#### WORK TO BE COMPLETED:
Determine the number of lines in the following entries that hold the word "object". Give only that number.

#### SOURCE DATA:
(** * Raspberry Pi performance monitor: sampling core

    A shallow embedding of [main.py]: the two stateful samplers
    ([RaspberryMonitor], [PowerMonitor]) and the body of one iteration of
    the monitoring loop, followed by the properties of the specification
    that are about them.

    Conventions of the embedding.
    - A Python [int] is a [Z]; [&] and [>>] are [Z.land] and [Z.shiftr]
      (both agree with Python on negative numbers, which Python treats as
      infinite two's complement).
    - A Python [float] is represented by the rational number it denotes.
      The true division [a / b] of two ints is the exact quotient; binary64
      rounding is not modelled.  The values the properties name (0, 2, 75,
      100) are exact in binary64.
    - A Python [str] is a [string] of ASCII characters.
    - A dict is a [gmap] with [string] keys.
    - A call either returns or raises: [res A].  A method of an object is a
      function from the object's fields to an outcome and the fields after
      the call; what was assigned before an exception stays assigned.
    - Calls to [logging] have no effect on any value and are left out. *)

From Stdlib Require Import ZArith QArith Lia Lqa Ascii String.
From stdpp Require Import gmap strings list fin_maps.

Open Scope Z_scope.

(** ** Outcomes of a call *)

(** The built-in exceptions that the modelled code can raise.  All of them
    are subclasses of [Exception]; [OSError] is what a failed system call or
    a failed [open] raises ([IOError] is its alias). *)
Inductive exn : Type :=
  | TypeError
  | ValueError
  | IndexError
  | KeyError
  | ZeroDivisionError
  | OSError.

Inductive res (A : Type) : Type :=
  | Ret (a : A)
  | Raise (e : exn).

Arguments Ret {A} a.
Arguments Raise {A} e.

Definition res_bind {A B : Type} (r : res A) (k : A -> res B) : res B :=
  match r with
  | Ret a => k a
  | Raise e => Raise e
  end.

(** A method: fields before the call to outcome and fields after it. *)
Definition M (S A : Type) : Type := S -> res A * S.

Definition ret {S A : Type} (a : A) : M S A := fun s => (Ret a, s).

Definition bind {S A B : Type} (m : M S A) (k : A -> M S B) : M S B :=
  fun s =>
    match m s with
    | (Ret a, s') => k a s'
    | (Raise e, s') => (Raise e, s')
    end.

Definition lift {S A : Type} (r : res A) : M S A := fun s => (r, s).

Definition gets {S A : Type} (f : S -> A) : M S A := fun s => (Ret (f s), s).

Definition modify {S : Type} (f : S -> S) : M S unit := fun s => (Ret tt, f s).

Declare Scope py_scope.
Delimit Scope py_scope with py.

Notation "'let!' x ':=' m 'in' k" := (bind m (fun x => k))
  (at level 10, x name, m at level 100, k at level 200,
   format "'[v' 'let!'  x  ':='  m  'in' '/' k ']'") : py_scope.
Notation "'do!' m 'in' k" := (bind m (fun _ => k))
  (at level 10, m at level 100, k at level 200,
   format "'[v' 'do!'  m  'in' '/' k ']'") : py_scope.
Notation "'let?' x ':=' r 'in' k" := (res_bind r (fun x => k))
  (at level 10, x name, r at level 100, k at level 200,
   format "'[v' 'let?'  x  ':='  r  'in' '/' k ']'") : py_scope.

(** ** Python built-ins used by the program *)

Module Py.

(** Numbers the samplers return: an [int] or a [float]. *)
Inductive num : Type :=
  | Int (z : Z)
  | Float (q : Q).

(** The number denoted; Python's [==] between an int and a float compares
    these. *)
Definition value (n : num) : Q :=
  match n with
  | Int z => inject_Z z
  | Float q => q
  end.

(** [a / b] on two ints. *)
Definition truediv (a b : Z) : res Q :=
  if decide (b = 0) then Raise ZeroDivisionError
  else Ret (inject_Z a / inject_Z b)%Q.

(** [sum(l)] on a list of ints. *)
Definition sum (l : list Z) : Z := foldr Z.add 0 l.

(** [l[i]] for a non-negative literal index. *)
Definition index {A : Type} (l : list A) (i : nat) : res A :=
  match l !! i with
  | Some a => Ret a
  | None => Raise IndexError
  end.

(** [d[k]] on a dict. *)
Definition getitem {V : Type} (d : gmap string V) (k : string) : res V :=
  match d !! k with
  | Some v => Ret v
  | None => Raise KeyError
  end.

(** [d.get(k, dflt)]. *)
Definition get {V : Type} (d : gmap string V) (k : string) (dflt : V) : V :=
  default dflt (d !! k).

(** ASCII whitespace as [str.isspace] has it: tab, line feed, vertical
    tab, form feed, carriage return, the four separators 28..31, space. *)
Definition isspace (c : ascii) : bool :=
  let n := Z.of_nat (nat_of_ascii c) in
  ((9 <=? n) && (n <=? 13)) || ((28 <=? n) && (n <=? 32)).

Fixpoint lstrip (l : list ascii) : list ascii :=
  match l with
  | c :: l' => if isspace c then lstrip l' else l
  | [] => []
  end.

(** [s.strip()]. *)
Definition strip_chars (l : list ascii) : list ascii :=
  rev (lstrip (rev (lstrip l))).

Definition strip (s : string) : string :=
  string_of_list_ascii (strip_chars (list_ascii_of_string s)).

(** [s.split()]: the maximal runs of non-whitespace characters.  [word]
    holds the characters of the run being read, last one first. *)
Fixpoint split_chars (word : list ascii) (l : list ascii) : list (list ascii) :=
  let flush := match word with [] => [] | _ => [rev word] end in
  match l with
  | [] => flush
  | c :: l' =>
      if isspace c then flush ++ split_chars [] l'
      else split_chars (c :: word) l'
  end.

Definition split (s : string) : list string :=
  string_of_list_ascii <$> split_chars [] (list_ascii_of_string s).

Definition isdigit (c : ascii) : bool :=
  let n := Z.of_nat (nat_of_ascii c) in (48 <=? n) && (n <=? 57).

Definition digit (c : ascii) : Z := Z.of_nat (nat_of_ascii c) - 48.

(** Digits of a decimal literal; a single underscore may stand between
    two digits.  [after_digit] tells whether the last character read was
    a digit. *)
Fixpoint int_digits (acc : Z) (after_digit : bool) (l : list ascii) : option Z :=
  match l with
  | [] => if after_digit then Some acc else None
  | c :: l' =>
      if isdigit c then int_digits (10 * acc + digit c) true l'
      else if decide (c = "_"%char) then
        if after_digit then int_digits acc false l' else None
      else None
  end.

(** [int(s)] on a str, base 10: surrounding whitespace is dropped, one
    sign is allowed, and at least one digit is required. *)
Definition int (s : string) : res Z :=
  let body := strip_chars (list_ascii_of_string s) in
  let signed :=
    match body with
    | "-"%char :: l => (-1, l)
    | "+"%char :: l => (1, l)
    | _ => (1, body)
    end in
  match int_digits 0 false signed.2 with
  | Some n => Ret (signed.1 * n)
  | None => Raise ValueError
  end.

#### RESPONSE AREA:
2